Il soutient également l'idée d'instaurer un processus de référendums d'initiative populaire.

Mais les réformes ne suffiraient pas « Il faudrait que Pauline Marois quitte, sinon, je ne vois pas pourquoi ou comment j'y retournerais », dit-il.

Curzi, intéressé par le poste de chef du PQ

M. Curzi a admis qu'il aimerait être chef du PQ. Cette perspective l'intéresserait, a-t-il répété, seulement s'il était assuré que des changements profonds seraient entrepris.

« Pour que je pose ma candidature, il faudrait d'abord qu'il y ait une course à la chefferie. Il faudrait aussi que j'aie la certitude que la culture du parti permettra le renouvellement de nos institutions démocratiques, particulièrement l'adoption du scrutin proportionnel. »

— Une citation de  Pierre Curzi

En entrevue à la radio de Radio-Canada, Pierre Curzi a en outre rappelé que son départ du Parti québécois découlait de la ligne de parti imposée dans la foulée du dépôt du projet de loi visant à protéger l'entente conclue entre la Ville de Québec et Quebecor au sujet de la gestion du futur amphithéâtre.

« J'ai quitté pour une raison très claire, le projet de loi 204 qui, à mon sens, va à l'encontre d'un principe fondamental : le droit pour un citoyen de contester une décision gouvernementale ». a-t-il expliqué.

« Je continue à dire que le programme du Parti québécois est de loin le meilleur programme qu'il y ait actuellement et je continue à dire qu'à l'intérieur du caucus du Parti québécois, il y a des femmes et des hommes de haute valeur », a-t-il poursuivi. Je ne veux pas la disparition ou la destruction du Parti québécois. ...] Il faut qu'il y ait des transformations dans le régime politique. »

Des propos critiqués

La députée péquiste Agnès MaltaisAgrandir l’image (Nouvelle fenêtre)

La députée péquiste Agnès Maltais

La députée péquiste Agnès Maltais, marraine du projet de loi 204 et dans la garde rapprochée de Mme Marois, a accueilli froidement les propos de Pierre Curzi. Elle a rappelé que Mme Marois avait été élue à la tête du PQ et que les militants avaient renouvelé leur appui à son endroit.

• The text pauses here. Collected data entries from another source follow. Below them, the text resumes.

(* ===== verification/AppHandlers.v ===== *)
(** * Requests of other nodes to the VM

    The two protocols for signatures behind the VM's [AppRequest]: the older one
    (src/utils/evm/peer/network.go, whose requests are those of WarpBackend.v), and, for what
    is not such a request, ACP-118 through the p2p router (P2p.v,
    src/utils/avalanche/network/acp118/p2p_handler.go).  src/vm/vm.go makes both of them over
    the warp backend. *)

From S2P Require Import Prelude Codec CodecValues Database WarpMessage WarpMessageProps WarpSignature WarpConcrete WarpBackend WarpBackendProps WarpBackendConcrete P2p.
#[local] Open Scope Z_scope.

Section handlers.
Context {W : Type} `{!AppSender W, !DatabaseClient W, !BlockReceiver W, !ValidatorReader W}.
Context (grow : nat → nat) (sha256 : list Z → list Z).
Context (warpSigner_Sign : UnsignedMessage → result string (list Z)).
Context (networkID : Z) (sourceChainID : list Z).

(** Package proto: the message and the justification of a request, and a response. *)
Context (proto_UnmarshalRequest : list Z → option (list Z * list Z)).
Context (proto_MarshalResponse : list Z → option (list Z)).

(** ** acp118/p2p_handler.go *)

(** The cache: what [Get] and [Put] do to the world. *)
Record cacher := mkCacher {
  cache_Get : list Z → W → option (list Z) * W;
  cache_Put : list Z → list Z → W → W;
}.
Definition cache_Empty : cacher := mkCacher (λ _ w, (None, w)) (λ _ _ w, w).

Definition signatureToResponse (signature : list Z) : result Z (list Z) :=
  match proto_MarshalResponse signature with Some bytes => Ok bytes | None => Err ErrUnexpected end.

(** [verifier.Verify(ctx, msg, justification)] *)
Definition acp118_AppRequest (signatureCache : cacher)
    (verify : UnsignedMessage → list Z → W → option (option Z * W)) (requestBytes : list Z) (w : W)
    : option (result Z (list Z) * W) :=
  match proto_UnmarshalRequest requestBytes with
  | None => Some (Err ErrUnexpected, w)
  | Some (message, justification) =>
      r ← ParseUnsignedMessage sha256 message;
      match r with
      | Err _ => Some (Err ErrUnexpected, w)
      | Ok msg =>
          let msgID := um_id msg in
          let '(cached, w) := cache_Get signatureCache msgID w in
          match cached with
          | Some signatureBytes => Some (signatureToResponse signatureBytes, w)
          | None =>
              '(err, w) ← verify msg justification w;
              match err with
              | Some code => Some (Err code, w)
              | None =>
                  match warpSigner_Sign msg with
                  | Err _ => Some (Err ErrUnexpected, w)
                  | Ok signature =>
                      Some (signatureToResponse signature, cache_Put signatureCache msgID signature w)
                  end
              end
          end
      end
  end.

(** The verifier of the VM is its warp backend, which returns no other error. *)
Definition backend_verifier (msg : UnsignedMessage) (_ : list Z) (w : W) : option (option Z * W) :=
  match backend_Verify sha256 msg w with
  | Some (Ok r, w) => Some (r, w)
  | _ => None
  end.

Definition NewCachedHandler (signatureCache : cacher) : Handler :=
  mkHandler (h_AppGossip NoOpHandler)
    (λ _ _ requestBytes, acp118_AppRequest signatureCache backend_verifier requestBytes).
Definition NewHandler : Handler := NewCachedHandler cache_Empty.

(** The router of src/vm/vm.go. *)
Definition vm_router : router := (addHandler SignatureRequestHandlerID NewHandler newRouter).2.

(** ** evm/peer/network.go *)

Definition minRequestHandlingDuration : Z := 100 * 10 ^ 6.

(** The three readings of the clock. *)
Definition calculateTimeUntilDeadline (deadline now1 now2 now3 : Z) : option Z :=
  let timeTillDeadline := deadline - now1 in
  let bufferedDeadline := now2 + Z.quot timeTillDeadline 2 in
  if bool_decide (bufferedDeadline - now3 < minRequestHandlingDuration) then None else Some bufferedDeadline.

Inductive net_err := NHandler (e : bkerr) | NSend (e : string) | NP2p (e : p2p_err).

Variable observe : string → Z → W → option string * W.

Definition network_AppRequest (closed : bool) (r : router) (nodeID : list Z) (requestID deadline : Z)
    (now1 now2 now3 : Z) (request : list Z) (w : W) : option (option net_err * W) :=
  if closed then Some (None, w)
  else
    match BytesToRequest request with
    | None => None
    | Some (Err _) =>
        '(err, w) ← router_AppRequest observe nodeID requestID deadline request r w;
        Some (NP2p <$> (err : option p2p_err), w)
    | Some (Ok req) =>
        match calculateTimeUntilDeadline deadline now1 now2 now3 with
        | None => Some (None, w)
        | Some _ =>
            match Handle grow sha256 warpSigner_Sign networkID sourceChainID req w with
            | None => None
            | Some (Err e, w) => Some (Some (NHandler e), w)
            | Some (Ok responseBytes, w) =>
                if bool_decide (responseBytes = []) then Some (None, w)
                else let '(err, w) := SendAppResponse nodeID requestID responseBytes w in Some (NSend <$> (err : option string), w)
            end
        end
    end.

(** ** Lemmas *)

(** A request of the older protocol has a zero in its third byte. *)
Lemma BytesToRequest_third bs req : bytes_ok bs → BytesToRequest bs = Some (Ok req) →
  ∃ a b rest, bs = a :: b :: 0 :: rest.
Proof.
  intros Hb E. unfold BytesToRequest in E.
  destruct (Unmarshal _ _ _ _ _ _ _) as [[v|]|] eqn:Eu; [|done..].
  apply Unmarshal_sound in Eu as (Hv & Ht & He & Hl & a & b & ->); [|apply networkCodec_ok|done|constructor].
  destruct (request_of_val v) as [r|] eqn:Er; [|done]. cbn in E.
  unfold request_of_val in Er. repeat case_match; simplify_eq; by eexists _, _, _.
Qed.

(** A struct of one array. *)
Lemma struct_of_array x name n : typeof x = TStruct [(name, TArray n (TUint W8))] →
  ∃ f l, x = VStruct [(f, VArray (TUint W8) l)].
Proof.
  destruct x as [| | | | | | | | | |fields|]; try done. cbn [typeof]. intros [= Ht].
  destruct fields as [|[f y] [|]]; [done| |by destruct p]. injection Ht as -> Hy.
  destruct y; try done. injection Hy as _ ->. eauto.
Qed.

Lemma BytesToRequest_total bs : bytes_ok bs → ∃ r, BytesToRequest bs = Some r.
Proof.
  intros Hb. unfold BytesToRequest.
  destruct (Unmarshal_total network_types network_implements DefaultTags networkCodec maxMessageSize
    bs (VNilInterface 0) networkCodec_ok Hb (ok_niliface _ _ 0)) as (r & Hu & _). rewrite Hu.
  destruct r as [v|e]; [|eauto].
  apply Unmarshal_sound in Hu as (Hv & Ht & He & _); [|apply networkCodec_ok|done|constructor].
  destruct v as [| | | | | |i|i rt x| | | |]; try done. inversion Hv as [| | | | | | |? ? ? Htx Hi Hx| | | |]; subst.
  destruct rt as [|[|[|rt]]]; try done; apply struct_of_array in Htx as (f & l & ->); by eexists.
Qed.

(** ** What a request for a signature is answered *)

Context (disk : W → gmap (list Z) (list Z)) `{!DatabaseMap disk} (Hsha : ∀ b, id_ok (sha256 b)).

Definition is_stored (d : gmap (list Z) (list Z)) (u : UnsignedMessage) : bool :=
  match ParseUnsignedMessage sha256 (default [] (d !! um_id u)) with Some (Ok _) => true | _ => false end.

Definition signature_answer (d : gmap (list Z) (list Z)) (request : list Z) : result Z (list Z) :=
  match proto_UnmarshalRequest request with
  | None => Err ErrUnexpected
  | Some (message, _) =>
      match ParseUnsignedMessage sha256 message with
      | Some (Ok u) =>
          if is_stored d u then
            match warpSigner_Sign u with Ok sig => signatureToResponse sig | Err _ => Err ErrUnexpected end
          else Err ParseErrCode
      | _ => Err ErrUnexpected
      end
  end.

Lemma acp118_answer request w :
  (∀ m j, proto_UnmarshalRequest request = Some (m, j) → bytes_ok m) →
  (∀ id bs, disk w !! id = Some bs → bytes_ok bs) →
  acp118_AppRequest cache_Empty backend_verifier request w = Some (signature_answer (disk w) request, w).
Proof.
  intros Hm Hd. unfold acp118_AppRequest, signature_answer.
  destruct (proto_UnmarshalRequest request) as [[m j]|]; [|done].
  destruct (ParseUnsigned_sound sha256 Hsha m) as (r & Hr & _); [by eapply Hm|]. rewrite Hr. cbn [mbind option_bind].
  destruct r as [u|]; [|done]. cbn [cache_Get cache_Empty].
  assert (bytes_ok (default [] (disk w !! um_id u))) as Hb.
  { destruct (disk w !! um_id u) as [bs|] eqn:E; [by eapply Hd|constructor]. }
  destruct (ParseUnsigned_sound sha256 Hsha _ Hb) as (r' & Hr' & _).
  assert (GetMessage sha256 (um_id u) w = Some (match r' with Ok x => Ok x | Err e => Err (BParseMessage e) end, w)) as Hg.
  { rewrite (GetMessage_disk sha256 disk). unfold blift. rewrite Hr'. by destruct r'. }
  unfold backend_verifier. rewrite (backend_Verify_stored _ _ _ _ _ Hg). unfold is_stored. rewrite Hr'.
  destruct r' as [x|e]; cbn; [|done]. by destruct (warpSigner_Sign u).
Qed.

(** C21: a peer's request for a signature is answered once, and a signature is given only for
    a message the backend has stored.  A request of the ACP-118 protocol (number 2, for a
    message that is not empty) is not taken for one of the older protocol, whatever its
    other bytes, and reaches the handler of the VM; exactly one answer is sent: the
    signature of the warp message when the message can be parsed, is in the database and is
    signed, and otherwise an error.  A request for no registered protocol gets the error of
    an unregistered handler. *)
Theorem signature_requests_answered nodeID requestID deadline now1 now2 now3 len request w :
  bytes_ok (10 :: len :: request) → len ≠ 0 →
  (∀ bs m j, proto_UnmarshalRequest bs = Some (m, j) → bytes_ok m) →
  (∀ id bs, disk w !! id = Some bs → bytes_ok bs) →
  let serve := network_AppRequest false vm_router nodeID requestID deadline now1 now2 now3 in
  (let '(err, w') := match signature_answer (disk w) (10 :: len :: request) with
                     | Ok response => SendAppResponse nodeID requestID response w
                     | Err code => SendAppError nodeID requestID code w
                     end in
   serve (PrefixMessage (ProtocolPrefix SignatureRequestHandlerID) (10 :: len :: request)) w =
     match err with
     | Some e => Some (Some (NP2p (ESend e)), w')
     | None => let '(e, w'') := observe "app_request" SignatureRequestHandlerID w' in Some (NP2p ∘ EObserve <$> e, w'')
     end) ∧
  (∀ bs, bytes_ok bs → (∀ r, BytesToRequest bs ≠ Some (Ok r)) →
    (∀ h msg, ParseMessage bs = Some (h, msg) → h ≠ SignatureRequestHandlerID) →
    serve bs w = let '(err, w') := SendAppError nodeID requestID ErrUnregisteredHandler w in Some (NP2p ∘ ESend <$> err, w')).
Proof.
  intros Hb Hlen Hm Hd serve. subst serve. cbv beta.
  assert (∀ bs, bytes_ok bs → (∀ r, BytesToRequest bs ≠ Some (Ok r)) → ∃ e, BytesToRequest bs = Some (Err e)) as Hlegacy.
  { intros bs Hbs Hn. destruct (BytesToRequest_total bs Hbs) as [[r|e] E]; [by apply Hn in E|eauto]. }
  split.
  - pose proof (ParseMessage_prefix SignatureRequestHandlerID (10 :: len :: request)) as Hp.
    change (PrefixMessage (ProtocolPrefix SignatureRequestHandlerID) (10 :: len :: request)) with (2 :: 10 :: len :: request) in *.
    unfold network_AppRequest. destruct (Hlegacy (2 :: 10 :: len :: request)) as [e ->].
    { constructor; [|done]. unfold byte_ok, inU. lia. }
    { intros r (a & b & rest & E)%BytesToRequest_third; [congruence|]. constructor; [|done]. unfold byte_ok, inU. lia. }
    unfold router_AppRequest, router_parse. rewrite Hp by (unfold inU, SignatureRequestHandlerID; lia). cbn [mbind option_bind].
    change (handlers vm_router !! SignatureRequestHandlerID) with (Some NewHandler). cbn [mbind option_bind].
    unfold responder_AppRequest. cbn [h_AppRequest NewHandler NewCachedHandler].
    rewrite acp118_answer by eauto. cbn [mbind option_bind].
    destruct (signature_answer _ _) as [resp|code]; cbn [sent].
    + destruct (SendAppResponse nodeID requestID resp w) as [[e'|] w1]; cbn; [done|].
      by destruct (observe _ _ w1) as [[]].
    + destruct (SendAppError nodeID requestID code w) as [[e'|] w1]; cbn; [done|].
      by destruct (observe _ _ w1) as [[]].
  - intros bs Hbs Hn Hp. unfold network_AppRequest. destruct (Hlegacy bs Hbs Hn) as [e ->].
    unfold router_AppRequest.
    assert (router_parse bs vm_router = None) as ->.
    { unfold router_parse. destruct (ParseMessage bs) as [[h msg]|]; [|done]. cbn [mbind option_bind].
      change (handlers vm_router) with (<[SignatureRequestHandlerID := NewHandler]> (∅ : gmap Z Handler)).
      rewrite lookup_insert_ne, lookup_empty; [done|]. intros <-. by eapply Hp. }
    cbn. by destruct (SendAppError _ _ _ _) as [[] ?].
Qed.
End handlers.

(** ** A request on concrete inputs

    A node's mailbox is the entry of the database with its ID as the key.  A protobuf message
    with one field of bytes is a tag, a length and the bytes. *)

#[local] Instance mem_sender : AppSender Mem := {|
  SendAppRequest n _ b w := (None, <[n := b]> w);
  SendAppResponse n _ b w := (None, <[n := b]> w);
  SendAppError n _ c w := (None, <[n := [c]]> w);
|}.
Definition ex_unmarshal (bs : list Z) : option (list Z * list Z) :=
  match bs with 10 :: len :: rest => Some (filter (λ b, byte_ok b) (take (Z.to_nat len) rest), []) | _ => None end.
Definition ex_marshal (sig : list Z) : option (list Z) := Some (10 :: Z.of_nat (length sig) :: sig).
Definition ex_stored : Mem := {[ um_id (initialized demo_sha256 call_msg) := um_bytes (initialized demo_sha256 call_msg) ]}.
Definition ex_request : list Z := um_bytes (initialized demo_sha256 call_msg).

Lemma signature_requests_answered_witness :
  let serve := network_AppRequest (λ n, n) demo_sha256 demo_sign 10 demo_chain (λ _ _ w, (None, w)) false
    (vm_router demo_sha256 demo_sign ex_unmarshal ex_marshal) [1] 4 5 0 0 0 in
  ∃ w', serve (2 :: 10 :: Z.of_nat (length ex_request) :: ex_request) ex_stored = Some (None, w') ∧
        w' !! [1] = ex_marshal (sig_Compress demo_bls).
Proof.
  assert (bytes_ok (10 :: Z.of_nat (length ex_request) :: ex_request)) as H1 by (vm_compute; repeat constructor; discriminate).
  assert (Z.of_nat (length ex_request) ≠ 0) as H2 by (vm_compute; discriminate).
  assert (∀ bs m j, ex_unmarshal bs = Some (m, j) → bytes_ok m) as H3.
  { intros bs m j E. unfold ex_unmarshal in E. repeat case_match; simplify_eq. apply Forall_forall.
    intros x [? _]%list_elem_of_filter. done. }
  assert (∀ id bs, ex_stored !! id = Some bs → bytes_ok bs) as H4.
  { intros id bs E. unfold ex_stored in E. apply lookup_singleton_Some in E as [_ <-]. vm_compute. repeat constructor; discriminate. }
  pose proof (signature_requests_answered (λ n, n) demo_sha256 demo_sign 10 demo_chain ex_unmarshal ex_marshal
    (λ _ _ w, (None, w)) (λ w, w) (DatabaseMap0 := mem_map) demo_sha256_ok [1] 4 5 0 0 0 (Z.of_nat (length ex_request)) ex_request ex_stored H1 H2 H3 H4) as [H _].
  assert (signature_answer demo_sha256 demo_sign ex_unmarshal ex_marshal ex_stored (10 :: Z.of_nat (length ex_request) :: ex_request)
    = Ok (default [] (ex_marshal (sig_Compress demo_bls)))) as E by (vm_compute; reflexivity).
  rewrite E in H. eexists. split; [exact H|]. vm_compute. reflexivity.
Defined.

En avril, les délégués péquistes avaient accordé leur confiance à Pauline Marois dans une proportion historique de 93,08 % lors du Congrès national de la formation.

« S'il considère que liu a plus de poids que tous ces militants, il a un problème, M. Curzi », a laissé tomber la députée de Taschereau.

De passage à Gaspé pour une activité politique, Bernard Drainville a pour sa part affirmé espérer le retour des démissionnaires, mais s'est dit surpris des commentaires de Pierre Curzi à l'endroit de la chef du Parti québécois.

« Si son discours, c'est de dire : "je reviens à la seule condition que Pauline me laisse sa place", je trouve qu'il va trop loin. »

— Une citation de  Bernard Drainville

Lui-même sur la sellette depuis la publication de ses propositions, Bernard Drainville a nié toute ambition pour la direction du parti.

Louise Beaudoin emballée par les propositions de Bernard Drainville

Les 10 propositions de Bernard Drainville ont attiré la sympathie d'une autre démissionnaire du PQ, Louise Beaudoin. « Ce serait mobilisateur à nouveau. Ce serait là un vrai chantier, une vraie inspiration pour faire de la politique autrement », a-t-elle estimé.

Si ces idées étaient entérinées par le PQ, elle envisagerait même revenir au parti.

Dans les prochains jours, les députés péquistes Pascal Bérubé et Sylvain Pagé présenteront à leur tour leurs suggestions pour améliorer le fonctionnement de leur parti.